> [To do] Which lines come from the start of the records through the line that holds "EmptyString => EmptyString"? Write them out word for word.

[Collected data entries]
(** * ProductListApp: the product browser of [src/App.tsx]

    A shallow embedding of the single React component [App]: its four
    pieces of state, the two effects (initial fetch, search debounce),
    the three event handlers, the memoised filter and the JSX it
    returns.  The browser pieces the component leans on (the timer
    table behind [setTimeout]/[clearTimeout], the settlement of the
    [fetch] promise, the clock) are part of the modelled state. *)

From Stdlib Require Import Floats Ascii String.
From stdpp Require Import gmap strings list fin_maps pretty.

Set Default Proof Using "Type".

(** ** Data model *)

(** [interface Product]; [productPrice] is a JavaScript number. *)
Record Product := mkProduct {
  productId : string;
  productName : string;
  productPrice : float;
  productImage : string;
}.

(** The value type of [ImageLoadingState]: [boolean | "error"]. *)
Inductive ImageFlag :=
| Flag (b : bool)
| ErrorTag.

(** [type ImageLoadingState = { [key: string]: boolean | "error" }].
    A lookup of an absent key is [None]; in JavaScript it yields
    [undefined] (or a member inherited from [Object.prototype]), and
    the component only ever compares the result with [false] and with
    ["error"], which neither of those is equal to. *)
Abbreviation ImageLoadingState := (gmap string ImageFlag).

#[global] Instance ImageFlag_eq_dec : EqDecision ImageFlag.
Proof. solve_decision. Defined.

(** ** String primitives *)

(** [String.prototype.includes]: [t] occurs in [s] at some position. *)
Fixpoint includes (s t : string) : bool :=
  String.prefix t s ||
  match s with
  | EmptyString => false
  | String _ s' => includes s' t
  end.

(** The words of the specification: [t] is a substring of [s]. *)
Definition substring_of (t s : string) : Prop :=
  ∃ pre post, s = pre +:+ t +:+ post.

(** ASCII lower-casing, the instance of [toLowerCase] used for the
    concrete scenarios below. *)
Definition ascii_lower (c : ascii) : ascii :=
  let n := nat_of_ascii c in
  if ((65 <=? n) && (n <=? 90))%nat then ascii_of_nat (n + 32)%nat else c.

Fixpoint asciiToLowerCase (s : string) : string :=
  match s with
  | EmptyString => EmptyString
  | String c s' => String (ascii_lower c) (asciiToLowerCase s')
  end.

(** The subsequence of [l] selected by [P], as a relation: walk the list
    once, keep what satisfies [P], drop the rest. *)
Inductive selected {A} (P : A → Prop) : list A → list A → Prop :=
| selected_nil : selected P [] []
| selected_keep x l k : P x → selected P l k → selected P (x :: l) (x :: k)
| selected_drop x l k : ¬ P x → selected P l k → selected P (x :: l) k.

(** ** The product filter *)

Section Filter.
(** [String.prototype.toLowerCase] follows the Unicode case tables;
    the component is modelled for an arbitrary lower-casing function. *)
Variable toLowerCase : string → string.

(** The callback of [products.filter] in the [useMemo]. *)
Definition matchesQuery (debouncedSearchKey : string) (product : Product) : bool :=
  includes (toLowerCase (productName product)) (toLowerCase debouncedSearchKey).

(** [filteredProducts]: [Array.prototype.filter] keeps, in order, the
    elements the callback accepts. *)
Definition filteredProducts (products : list Product) (debouncedSearchKey : string)
  : list Product :=
  List.filter (matchesQuery debouncedSearchKey) products.

(** The specification's matching condition. *)
Definition name_contains (query : string) (product : Product) : Prop :=
  substring_of (toLowerCase query) (toLowerCase (productName product)).
End Filter.

(** ** Image status *)

(** The updater [handleImageLoad] hands to [setImageLoading]:
    [{ ...prevState, [productId]: false }]. *)
Definition handleImageLoad (productId : string) (prevState : ImageLoadingState)
  : ImageLoadingState :=
  <[productId := Flag false]> prevState.

(** The updater [handleImageError] hands to [setImageLoading]:
    [{ ...prevState, [productId]: "error" }]. *)
Definition handleImageError (productId : string) (prevState : ImageLoadingState)
  : ImageLoadingState :=
  <[productId := ErrorTag]> prevState.

(** [imageLoading[id] === v]. *)
Definition strictEq (entry : option ImageFlag) (v : ImageFlag) : bool :=
  bool_decide (entry = Some v).

(** The three statuses of the specification, read off a map entry the
    way the JSX tells them apart: [false] is loaded, ["error"] is error,
    anything else (no entry, or [true]) is pending. *)
Inductive Status := pending | loaded | error.

Definition status (imageLoading : ImageLoadingState) (id : string) : Status :=
  match imageLoading !! id with
  | Some (Flag false) => loaded
  | Some ErrorTag => error
  | Some (Flag true) | None => pending
  end.

(** The two image events of a card, as signals. *)
Inductive Signal :=
| LoadSignal (productId : string)
| ErrorSignal (productId : string).

Definition signalId (g : Signal) : string :=
  match g with LoadSignal i | ErrorSignal i => i end.

Definition handleSignal (prevState : ImageLoadingState) (g : Signal)
  : ImageLoadingState :=
  match g with
  | LoadSignal i => handleImageLoad i prevState
  | ErrorSignal i => handleImageError i prevState
  end.

Definition signalStatus (g : Signal) : Status :=
  match g with LoadSignal _ => loaded | ErrorSignal _ => error end.

(** ** The rendered tree *)

Inductive PlaceholderChild :=
| Text (s : string)
| SpinnerContainer.

Record Img := mkImg {
  src : string;
  alt : string;
  className : string;
  displayNone : bool;   (* [style] is [{ display: "none" }] rather than [{}] *)
}.

Record Card := mkCard {
  key : string;
  placeholder : option PlaceholderChild;   (* the [div.placeholder], when rendered *)
  img : Img;
  cardName : string;
  cardPrice : float;
}.

Record View := mkView {
  heading : string;
  inputValue : string;
  cards : list Card;
}.

(** One [div.card] of the [map] over [filteredProducts]. *)
Definition renderCard (imageLoading : ImageLoadingState) (prod : Product) : Card :=
  let entry := imageLoading !! productId prod in
  {| key := productId prod;
     placeholder :=
       if negb (strictEq entry (Flag false)) then
         Some (if strictEq entry ErrorTag then Text "Image not available"
               else SpinnerContainer)
       else None;
     img :=
       {| src := productImage prod;
          alt := productName prod +:+ " Image";
          className :=
            "product-image " +:+ (if strictEq entry (Flag false) then "loaded" else "");
          displayNone := if strictEq entry (Flag false) then false else true |};
     cardName := productName prod;
     cardPrice := productPrice prod |}.

(** What a card shows for its image. *)
Inductive RenderKind := PendingRender | ErrorRender | LoadedRender.

Definition shows (k : RenderKind) (c : Card) : Prop :=
  match k with
  | PendingRender =>
      placeholder c = Some SpinnerContainer ∧ displayNone (img c) = true
  | ErrorRender =>
      placeholder c = Some (Text "Image not available") ∧ displayNone (img c) = true
  | LoadedRender =>
      placeholder c = None ∧ displayNone (img c) = false
  end.

(** The render the specification attaches to each status. *)
Definition renderKind (st : Status) : RenderKind :=
  match st with
  | pending => PendingRender
  | error => ErrorRender
  | loaded => LoadedRender
  end.

(** ** Browser environment *)

(** A pending [setTimeout]: its id, the instant it is due (ms) and the
    [searchKey] its callback closed over. *)
Record Timer := mkTimer {
  timerId : nat;
  deadline : nat;
  captured : string;
}.

Definition clearTimeout (id : nat) (timers : list Timer) : list Timer :=
  List.filter (λ t, negb (Nat.eqb (timerId t) id)) timers.

(** How the promise of [fetch] and of [response.json()] settles. *)
Inductive FetchOutcome :=
| FetchRejected (reason : string)
| FetchResponse (status : nat) (json : string + list Product).
   (* [inl reason]: [response.json()] rejects; [inr ps]: [jsonData.products] *)

(** [response.ok]. *)
Definition responseOk (status : nat) : bool :=
  ((200 <=? status) && (status <=? 299))%nat.

(** Effects visible outside the component. *)
Inductive Action :=
| FetchCall (url : string)
| SetDebouncedSearchKey (time : nat) (value : string)
| ConsoleError (label : string) (error : string).

Definition productsUrl : string :=
  "https://1e0ba872-6030-405d-9881-8b7455d2ebdf.mock.pstmn.io/api/v1/products".

Definition debounceDelay : nat := 300.

(** ** Component state *)

Record State := mkState {
  mounted : bool;
  products : list Product;
  searchKey : string;
  debouncedSearchKey : string;
  imageLoading : ImageLoadingState;
  handler : option nat;   (* the [handler] the debounce cleanup closed over *)
  now : nat;
  timers : list Timer;
  nextTimerId : nat;
  fetchInFlight : bool;
}.

(** The [try] block of [fetchProducts] once the promise has settled:
    [inl e] is the error that reaches [catch], [inr ps] the argument of
    [setProducts]. *)
Definition fetchProducts (o : FetchOutcome) : string + list Product :=
  match o with
  | FetchRejected e => inl e
  | FetchResponse st json =>
      if negb (responseOk st) then inl ("HTTP error! status: " +:+ pretty st)
      else json
  end.

Definition settleFetch (o : FetchOutcome) (s : State) : State * list Action :=
  match fetchProducts o with
  | inr ps =>
      (mkState (mounted s) ps (searchKey s) (debouncedSearchKey s)
         (imageLoading s) (handler s) (now s) (timers s) (nextTimerId s) false, [])
  | inl e =>
      (mkState (mounted s) (products s) (searchKey s) (debouncedSearchKey s)
         (imageLoading s) (handler s) (now s) (timers s) (nextTimerId s) false,
       [ConsoleError "Failed to fetch products:" e])
  end.

(** Body of the debounce effect: [setTimeout(..., 300)], the returned
    id kept for the cleanup. *)
Definition debounceEffect (s : State) : State :=
  let id := nextTimerId s in
  mkState (mounted s) (products s) (searchKey s) (debouncedSearchKey s)
    (imageLoading s) (Some id) (now s)
    (timers s ++ [mkTimer id (now s + debounceDelay) (searchKey s)])
    (S id) (fetchInFlight s).

(** Cleanup of the debounce effect: [clearTimeout(handler)]. *)
Definition debounceCleanup (s : State) : State :=
  match handler s with
  | Some id =>
      mkState (mounted s) (products s) (searchKey s) (debouncedSearchKey s)
        (imageLoading s) None (now s) (clearTimeout id (timers s))
        (nextTimerId s) (fetchInFlight s)
  | None => s
  end.

(** [handleSearchChange]: [setSearchKey(event.target.value)].  A value
    equal to the current one causes no re-render; otherwise the effect
    keyed on [searchKey] is cleaned up and run again. *)
Definition handleSearchChange (value : string) (s : State) : State :=
  if bool_decide (value = searchKey s) then s
  else
    debounceEffect (debounceCleanup
      (mkState (mounted s) (products s) value (debouncedSearchKey s)
         (imageLoading s) (handler s) (now s) (timers s) (nextTimerId s)
         (fetchInFlight s))).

> [Response to the exercise]
(** * ProductListApp: the product browser of [src/App.tsx]

    A shallow embedding of the single React component [App]: its four
    pieces of state, the two effects (initial fetch, search debounce),
    the three event handlers, the memoised filter and the JSX it
    returns.  The browser pieces the component leans on (the timer
    table behind [setTimeout]/[clearTimeout], the settlement of the
    [fetch] promise, the clock) are part of the modelled state. *)

From Stdlib Require Import Floats Ascii String.
From stdpp Require Import gmap strings list fin_maps pretty.

Set Default Proof Using "Type".

(** ** Data model *)

(** [interface Product]; [productPrice] is a JavaScript number. *)
Record Product := mkProduct {
  productId : string;
  productName : string;
  productPrice : float;
  productImage : string;
}.

(** The value type of [ImageLoadingState]: [boolean | "error"]. *)
Inductive ImageFlag :=
| Flag (b : bool)
| ErrorTag.

(** [type ImageLoadingState = { [key: string]: boolean | "error" }].
    A lookup of an absent key is [None]; in JavaScript it yields
    [undefined] (or a member inherited from [Object.prototype]), and
    the component only ever compares the result with [false] and with
    ["error"], which neither of those is equal to. *)
Abbreviation ImageLoadingState := (gmap string ImageFlag).

#[global] Instance ImageFlag_eq_dec : EqDecision ImageFlag.
Proof. solve_decision. Defined.

(** ** String primitives *)

(** [String.prototype.includes]: [t] occurs in [s] at some position. *)
Fixpoint includes (s t : string) : bool :=
  String.prefix t s ||
  match s with
  | EmptyString => false
  | String _ s' => includes s' t
  end.

(** The words of the specification: [t] is a substring of [s]. *)
Definition substring_of (t s : string) : Prop :=
  ∃ pre post, s = pre +:+ t +:+ post.

(** ASCII lower-casing, the instance of [toLowerCase] used for the
    concrete scenarios below. *)
Definition ascii_lower (c : ascii) : ascii :=
  let n := nat_of_ascii c in
  if ((65 <=? n) && (n <=? 90))%nat then ascii_of_nat (n + 32)%nat else c.

Fixpoint asciiToLowerCase (s : string) : string :=
  match s with
  | EmptyString => EmptyString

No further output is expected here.